Task details:
Set down exactly the lines that run from the line with "Lemma are_bytes_be_bytes n" to the end of the data, and nothing else.

[Stored data entries]
┄┄┄┄┄┄┄┄┄┄┄┄┄┄┄┄┄┄┄┄
(** The C idiom that xors two 16-byte blocks a 64-bit [size_t] at a time. *)
Definition xor_words (a b : bytes) : bytes :=
  le_bytes 8 (Z.lxor (le_val (take 8 a)) (le_val (take 8 b)))
  ++ le_bytes 8 (Z.lxor (le_val (take 8 (drop 8 a))) (le_val (take 8 (drop 8 b)))).

Lemma xor_words_bytes a b :
  length a = 16%nat → length b = 16%nat → are_bytes a → are_bytes b →
  xor_words a b = xor_bytes a b.
Proof.
  intros. unfold xor_words. rewrite !le_bytes_lxor by (auto with bytes; len).
  rewrite <- xor_bytes_app by len.
  by rewrite !(take_ge (drop 8 _)), !take_drop by len.
Qed.

(** ** Big-endian values *)
Lemma le_val_app a b : le_val (a ++ b) = le_val a + 2 ^ (8 * Z.of_nat (length a)) * le_val b.
Proof.
  induction a as [|x a IH]; cbn [app le_val length].
  - rewrite Z.mul_0_r. lia.
  - rewrite IH. replace (8 * Z.of_nat (S (length a))) with (8 + 8 * Z.of_nat (length a)) by lia.
    rewrite Z.pow_add_r by lia. ring.
Qed.
Lemma be_val_app a b : be_val (a ++ b) = be_val a * 2 ^ (8 * Z.of_nat (length b)) + be_val b.
Proof. unfold be_val. rewrite reverse_app, le_val_app, length_reverse. lia. Qed.
Lemma be_val_single x : be_val [x] = x.
Proof. unfold be_val. simpl. lia. Qed.
Lemma be_val_snoc a x : be_val (a ++ [x]) = be_val a * 2 ^ 8 + x.
Proof. rewrite be_val_app, be_val_single. done. Qed.
Lemma be_val_bounds b : are_bytes b → 0 <= be_val b < 2 ^ (8 * Z.of_nat (length b)).
Proof. intros. unfold be_val. rewrite <- length_reverse. apply le_val_bounds. auto with bytes. Qed.
Lemma be_val_inj a b :
  length a = length b → are_bytes a → are_bytes b → be_val a = be_val b → a = b.
Proof.
  intros Hl Ha Hb Heq. rewrite <- (be_bytes_val a), <- (be_bytes_val b) by done. by rewrite Hl, Heq.
Qed.
Lemma are_bytes_be_bytes n z : are_bytes (be_bytes n z).
Proof. unfold be_bytes. auto with bytes. Qed.
#[export] Hint Resolve are_bytes_be_bytes : bytes.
┄┄┄┄┄┄┄┄┄┄┄┄┄┄┄┄┄┄┄┄
The answer:
Lemma are_bytes_be_bytes n z : are_bytes (be_bytes n z).
Proof. unfold be_bytes. auto with bytes. Qed.
#[export] Hint Resolve are_bytes_be_bytes : bytes.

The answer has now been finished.